> Instructions for the task:
Up to and including the line with "node kinds, the", copy the records below exactly from their first line.

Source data
========
(** * function-type-analyzer: the JSX heuristic of [src/index.ts]

    A shallow embedding of [analyzeFunctions] and of the command-line driver
    around it.  The syntax tree and the traversal primitive come from the
    ts-morph library; they are modelled here as far as the program uses them:
    node kinds, the accessors [getBody], [getStatements], [getExpression],
    and [forEachDescendant] with its [traversal.skip()] control. *)

From Stdlib Require Import List Bool Arith Lia String Ascii.
From Stdlib Require Import DecimalString Permutation.
Import ListNotations.
Local Open Scope string_scope.
Local Open Scope list_scope.

Set Implicit Arguments.
Set Warnings "-register-all".

(** ** Syntax trees *)

Module Ast.

(** Kinds of the nodes the program never tests for.  The eight kinds the
    program does test for are constructors of [Node] below. *)
Inductive OtherKind : Type :=
| SourceFileKind
| Identifier
| NumericLiteral
| NullKeyword
| BinaryExpression
| ParenthesizedExpression
| CallExpression
| PropertyAccessExpression
| ConditionalExpression
| ExpressionStatement
| VariableStatement
| VariableDeclaration
| IfStatement
| ParameterDeclaration
| EqualsGreaterThanToken
| PlusToken
| ClassDeclaration
| MethodDeclaration
| ConstructorDeclaration
| GetAccessor
| SetAccessor
| JsxOpeningElement
| JsxClosingElement
| JsxAttributes
| JsxExpression
| JsxText
| UnknownKind (tag : nat).

(** A node holds its children in the order [forEachChild] reports them.  For
    the three function kinds [sig] stands for everything before the body:
    modifiers, name, type parameters, parameters, return type. *)
Inductive Node : Type :=
| FunctionDeclaration (sig : list Node) (body : option Node)
| FunctionExpression (sig : list Node) (body : Node)
| ArrowFunction (sig : list Node) (body : Node)
| Block (statements : list Node)
| ReturnStatement (expression : option Node)
| JsxElement (parts : list Node)
| JsxSelfClosingElement (parts : list Node)
| JsxFragment (parts : list Node)
| OtherNode (kind : OtherKind) (children : list Node).
(** The namespace a run against a library of objects ends with is the one
    the run against [fresh_objects] ends with, renamed like the trace. *)
Theorem fresh_namespace_is_general {W} (L : Library W) (nb : notebook) (w : W) :
  object_returning L ->
  exists σ : list nat,
    final_env (run nb w) = ren σ <$> final_env (run_fresh nb)
    /\ final_trace (run nb w) = ren_event σ <$> final_trace (run_fresh nb).
Proof.
  intros HL.
  assert (HS : SR [] (init w) (@init nat 0%nat)).
  { unfold SR, init. simpl. split; [|split; [|done]].
    - unfold builtins. by rewrite !fmap_insert, fmap_empty.
    - unfold builtins.
      apply map_Forall_insert_2; [done|].
      apply map_Forall_insert_2; [done|]. apply map_Forall_empty. }
  pose proof (rel_run_cells L HL nb 0 [] (init w) (@init nat 0%nat) HS) as Hrun.
  unfold run_fresh, run.
  destruct (run_cells 0 nb (init w)) as [stL|j e stL],
           (@run_cells nat fresh_objects 0 nb (init 0%nat)) as [stF|j' e' stF]; try done.
  - destruct Hrun as (σ & HE & _ & HT & _). by exists σ.
  - destruct Hrun as (_ & _ & σ & HE & _ & HT & _). by exists σ.
Qed.

Ltac against_fresh_namespace HL σ :=
  match goal with
  | |- context [final_env (@run ?W ?L ?nb ?w)] =>
      let HE := fresh "HE" in
      let HT := fresh "HT" in
      destruct (fresh_namespace_is_general L nb w HL) as (σ & HE & HT);
      rewrite HE, ?HT; clear HE HT
  end.


(** ** The claims *)

(** Replaces the trace of a run against a library of objects by the renamed
    trace of the run against [fresh_objects]. *)
Ltac against_fresh_objects HL σ :=
  match goal with
  | |- context [final_trace (@run ?W ?L ?nb ?w)] =>
      let HT := fresh "HT" in
      destruct (fresh_run_is_general L HL nb w) as (σ & HT & _); rewrite HT; clear HT
  end.

Lemma fresh_runs_complete :
  completed (run_fresh LatentDistributionNotebook.cells) = true
  /\ completed (run_fresh OmnibusNotebook.cells) = true.
Proof. split; vm_compute; reflexivity. Qed.

(** C1, as stated, fails: what the [fit] calls of the hypothesis-test notebook
    receive are not results of the embedding step. *)
Lemma C1_tests_not_run_on_embeddings : tests_on_embeddings T_ldt = false.
Proof. vm_compute. reflexivity. Qed.
(** [Field(..., ...)]: a required field. *)
Definition required {A} (body : RawRequest) (name : string) (v : option A)
  : list FieldError :=
  match v with
  | Some _ => []
  | None =>
      [ {| loc := name; violated := missing; input := body_input body |} ]
  end.

(** [Field(default, ...)] *)
Definition with_default {A} (default : A) (v : option A) : A :=
  match v with
  | Some a => a
  | None => default
  end.

Definition check (name : string) (c : constraint) (i : rejected_input)
  (ok : bool) : list FieldError :=
  if ok then [] else [ {| loc := name; violated := c; input := i |} ].

Definition default_creativity : float := 0x1.6666666666666p-2%float.

(** The bounds of a field are tested [le] first, and the first bound
    violated is the field's one error. *)
Definition creativity_errors (c : float) : list FieldError :=
  match check "creativity" less_than_equal (float_input c)
          (float_le c 0x1p+0%float) with
  | [] => check "creativity" greater_than_equal (float_input c)
            (float_ge c 0x0p+0%float)
  | errs => errs
  end.

Definition variants_errors (v : Z) : list FieldError :=
  match check "variants" less_than_equal (int_input v) (v <=? 5)%Z with
  | [] => check "variants" greater_than_equal (int_input v) (1 <=? v)%Z
  | errs => errs
  end.

Definition field_errors (raw : RawRequest) : list FieldError :=
  required raw "prompt" (raw_prompt raw)
  ++ required raw "tone" (raw_tone raw)
  ++ required raw "sentiment" (raw_sentiment raw)
  ++ match raw_creativity raw with
     | Some c => creativity_errors c
     | None => []
     end
  ++ match raw_variants raw with
     | Some v => variants_errors v
     | None => []
     end.

(** Construction of a [GenerateRequest] from a body: the model, or the
    violated constraints. *)
Definition validate (raw : RawRequest)
  : list FieldError + GenerateRequest :=
  match field_errors raw, raw_prompt raw, raw_tone raw, raw_sentiment raw with
  | [], Some p, Some t, Some s =>
      inr {| prompt := p; tone := t; sentiment := s;
             length := with_default (lit "Medium") (raw_length raw);
             creativity := with_default default_creativity
                             (raw_creativity raw);
             variants := with_default 1%Z (raw_variants raw) |}
  | errs, _, _, _ => inl errs
  end.

(** A request as the handler can receive it. *)
Definition valid (payload : GenerateRequest) : Prop :=
  creativity_ok (creativity payload) = true
  /\ variants_ok (variants payload) = true.

(** ** The stored model ([schemas.py], [Generation]) *)

Module schemas.

Record Generation := {
  prompt : str;
  tone : str;
  sentiment : str;
  length : str;
  creativity : float;
  variants : Z;
  result : option str
}.

(** The constructor call [Generation(...)]: raises pydantic's
    [ValidationError] when a declared range is violated. *)
Definition new (g : Generation) : outcome Generation :=
  if creativity_ok (creativity g) && variants_ok (variants g)
  then Return g
  else Raise (Exception "ValidationError" "Generation").

End schemas.

(** ** Documents read back from the store *)

Record datetime := { dt_date : str; dt_time : str }.

Inductive pyval :=
| PNone
| PStr (s : str)
| PInt (i : Z)
| PObjectId (hex : str)
| PDatetime (d : datetime).

(** A stored document, a dict from field names to values. *)
Definition document := list (str * pyval).

(** [d.get(key, default)] and [d.get(key)] *)
Fixpoint doc_get (d : document) (key : str) (default : pyval) : pyval :=
  match d with
  | [] => default
  | (k, v) :: d' => if str_eq_dec k key then v else doc_get d' key default
  end.

(** [str(v)] *)
Definition py_str (v : pyval) : str :=
  match v with
  | PNone => lit "None"
  | PStr s => s
  | PInt i => str_of_int i
  | PObjectId hex => hex
  | PDatetime d => dt_date d ++ lit " " ++ dt_time d
  end.

(** The truth value of [v] in a condition. *)
Definition truthy (v : pyval) : bool :=
  match v with
  | PNone => false
  | PStr [] => false
  | PStr _ => true
  | PInt i => negb (i =? 0)%Z
  | PObjectId _ => true
  | PDatetime _ => true
  end.

(** [v.isoformat()] *)
Definition isoformat (v : pyval) : outcome str :=
  match v with
  | PDatetime d => Return (dt_date d ++ lit "T" ++ dt_time d)
  | _ => Raise (Exception "AttributeError" "isoformat")
  end.

(** ** The response models *)

Module GenerateResponse.
Record t := { id : str; outputs : list str }.
End GenerateResponse.

Module RecentItem.
Record t := { id : str; prompt : pyval; created_at : option str }.
End RecentItem.

(** An HTTP reply of the generation endpoint. *)
Inductive reply :=
| Ok200 (body : GenerateResponse.t)
| Unprocessable422 (detail : list FieldError)
| ServerError500.

Definition status_code (r : reply) : Z :=
  match r with
  | Ok200 _ => 200
  | Unprocessable422 _ => 422
  | ServerError500 => 500
  end.

(** The 422 reply carries the errors with their inputs, rendered as JSON by
    [json.dumps(..., allow_nan=False)]: a float renders when it is finite,
    and an infinity or a NaN makes the rendering raise. *)
Definition float_renders (c : float) : bool := PrimFloat.is_finite c.

Definition body_renders (body : RawRequest) : bool :=
  match raw_creativity body with
  | Some c => float_renders c
  | None => true
  end.

Definition renders (e : FieldError) : bool :=
  match input e with
  | body_input body => body_renders body
  | float_input c => float_renders c
  | int_input _ => true
  end.

(** One exchange on [POST /api/generate]: the reply, and the payloads the
    handler was called with. *)
Record exchange := { answer : reply; handled : list GenerateRequest }.

(** ** The handlers *)

Section Handlers.

(** The [database] module is an external collaborator of the service:
    its two functions return or raise. *)
Variable create_document : str -> schemas.Generation -> outcome str.
Variable get_recent_documents : str -> Z -> outcome (list document).

(** The document built in the [try] block. *)
Definition generation_doc (payload : GenerateRequest) (outputs : list str)
  : schemas.Generation :=
  {| schemas.prompt := prompt payload;
     schemas.tone := tone payload;
     schemas.sentiment := sentiment payload;
     schemas.length := length payload;
     schemas.creativity := creativity payload;
     schemas.variants := variants payload;
     schemas.result := Some (join [10%N; 10%N] outputs) |}.

(** [generate_content(payload)] *)
Definition generate_content (payload : GenerateRequest)
  : GenerateResponse.t :=
  let outputs := compose payload in
  let inserted_id :=
    try_except
      (bind (schemas.new (generation_doc payload outputs))
         (fun doc => create_document (lit "generation") doc))
      (fun e => lit "no-db") in
  {| GenerateResponse.id := inserted_id;
     GenerateResponse.outputs := outputs |}.

(** [POST /api/generate]: the body is validated, and the handler runs on
    the validated model only.  A rejected body is answered 422 with its
    errors; when these do not render, the request ends in a server error. *)
Definition post_generate (raw : RawRequest) : exchange :=
  match validate raw with
  | inl errs =>
      {| answer := if forallb renders errs
                   then Unprocessable422 errs
                   else ServerError500;
         handled := [] |}
  | inr payload =>
      {| answer := Ok200 (generate_content payload);
         handled := [payload] |}
  end.

(** The dict appended to [items] for one document. *)
Definition recent_item (d : document) : outcome RecentItem.t :=
  let id := py_str (doc_get d (lit "_id") PNone) in
  let p := doc_get d (lit "prompt") (PStr (lit "Untitled")) in
  bind
    (if truthy (doc_get d (lit "created_at") PNone)
     then bind (isoformat (doc_get d (lit "created_at") PNone))
            (fun s => Return (Some s))
     else Return None)
    (fun c =>
       Return {| RecentItem.id := id;
                 RecentItem.prompt := p;
                 RecentItem.created_at := c |}).

(** The [for d in docs] loop; [items] is the list built so far. *)
Fixpoint recent_loop (items : list RecentItem.t) (docs : list document)
  : outcome (list RecentItem.t) :=
  match docs with
  | [] => Return items
  | d :: docs' =>
      bind (recent_item d) (fun it => recent_loop (items ++ [it]) docs')
  end.

(** The list comprehension of the [except] branch. *)
Definition fallback_items : list RecentItem.t :=
  map (fun ip : Z * str =>
         {| RecentItem.id := lit "mock-" ++ str_of_int (fst ip);
            RecentItem.prompt := PStr (snd ip);
            RecentItem.created_at := None |})
    (enumerate
       [ lit "Product Launch Tweet";
         lit "Feature Update Email";
         lit "SEO Blog Outline" ] 1).

(** [recent_generations(limit)] *)
Definition recent_generations (limit : Z) : list RecentItem.t :=
  try_except
    (bind (get_recent_documents (lit "generation") limit)
       (fun docs => recent_loop [] docs))
    (fun _ => fallback_items).

End Handlers.

(** ** The diagnostic endpoint ([test_database]) *)

Definition check_mark : str := [9989%N].
Definition cross_mark : str := [10060%N].
Definition warning_sign : str := [9888%N; 65039%N].

(** The [db] handle of the [database] module: its [name] attribute, when it
    has one, and what [db.list_collection_names()] does. *)
Record database_handle := {
  db_name : option str;
  list_collection_names : outcome (list str)
}.

(** What [from database import db] does: it raises [ImportError], raises
    another exception, or binds [db] to [None] or to a handle. *)
Inductive db_import :=
| import_error
| import_raises (e : exn)
| imported (db : option database_handle).

(** The [response] dict. *)
Record diagnostic := {
  backend : str;
  database : str;
  database_url : option str;
  database_name : option str;
  connection_status : str;
  collections : list str
}.

Definition set_database (v : str) (r : diagnostic) : diagnostic :=
  {| backend := backend r; database := v;
     database_url := database_url r; database_name := database_name r;
     connection_status := connection_status r;
     collections := collections r |}.

Definition set_database_url (v : option str) (r : diagnostic) : diagnostic :=
  {| backend := backend r; database := database r;
     database_url := v; database_name := database_name r;
     connection_status := connection_status r;
     collections := collections r |}.

Definition set_database_name (v : option str) (r : diagnostic)
  : diagnostic :=
  {| backend := backend r; database := database r;
     database_url := database_url r; database_name := v;
     connection_status := connection_status r;
     collections := collections r |}.

Definition set_connection_status (v : str) (r : diagnostic) : diagnostic :=
  {| backend := backend r; database := database r;
     database_url := database_url r; database_name := database_name r;
     connection_status := v;
     collections := collections r |}.

Definition set_collections (v : list str) (r : diagnostic) : diagnostic :=
  {| backend := backend r; database := database r;
     database_url := database_url r; database_name := database_name r;
     connection_status := connection_status r;
     collections := v |}.

(** [str(e)] *)
Definition exn_str (e : exn) : str := lit (exn_msg e).

(** ["... Set" if os.getenv(name) else "... Not Set"]: an unset variable
    and an empty one are both falsy. *)
Definition env_status (v : option str) : str :=
  match v with
  | Some (_ :: _) => check_mark ++ lit " Set"
  | _ => cross_mark ++ lit " Not Set"
  end.

Definition initial_response : diagnostic :=
  {| backend := check_mark ++ lit " Running";
     database := cross_mark ++ lit " Not Available";
     database_url := None;
     database_name := None;
     connection_status := lit "Not Connected";
     collections := [] |}.

(** The [if db is not None] branch. *)
Definition probe_handle (db : database_handle) (r : diagnostic)
  : diagnostic :=
  let r := set_database (check_mark ++ lit " Available") r in
  let r := set_database_url (Some (check_mark ++ lit " Configured")) r in
  let r := set_database_name
             (Some (match db_name db with
                    | Some n => n
                    | None => check_mark ++ lit " Connected"
                    end)) r in
  let r := set_connection_status (lit "Connected") r in
  match list_collection_names db with
  | Return cols =>
      let r := set_collections (slice_to 10 cols) r in
      set_database (check_mark ++ lit " Connected & Working") r
  | Raise e =>
      set_database
        (warning_sign ++ lit "  Connected but Error: "
         ++ slice_to 50 (exn_str e)) r
  end.

(** [test_database()], given what the import does and the environment. *)
Definition test_database (imp : db_import) (getenv : str -> option str)
  : diagnostic :=
  let response :=
    match imp with
    | imported (Some db) => probe_handle db initial_response
    | imported None =>
        set_database
          (warning_sign ++ lit "  Available but not initialized")
          initial_response
    | import_error =>
        set_database
          (cross_mark
           ++ lit " Database module not found (run enable-database first)")
          initial_response
    | import_raises e =>
        set_database
          (cross_mark ++ lit " Error: " ++ slice_to 50 (exn_str e))
          initial_response
    end in
  let response :=
    set_database_url
      (Some (env_status (getenv (lit "DATABASE_URL")))) response in
  set_database_name
    (Some (env_status (getenv (lit "DATABASE_NAME")))) response.

(** ** Vocabulary of the specification *)

(** The body that carries every field of a model. *)
Definition body_of (payload : GenerateRequest) : RawRequest :=
  {| raw_prompt := Some (prompt payload);
     raw_tone := Some (tone payload);
     raw_sentiment := Some (sentiment payload);
     raw_length := Some (length payload);
     raw_creativity := Some (creativity payload);
     raw_variants := Some (variants payload) |}.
========
> Written answer:
(** * function-type-analyzer: the JSX heuristic of [src/index.ts]

    A shallow embedding of [analyzeFunctions] and of the command-line driver
    around it.  The syntax tree and the traversal primitive come from the
    ts-morph library; they are modelled here as far as the program uses them:
    node kinds, the accessors [getBody], [getStatements], [getExpression],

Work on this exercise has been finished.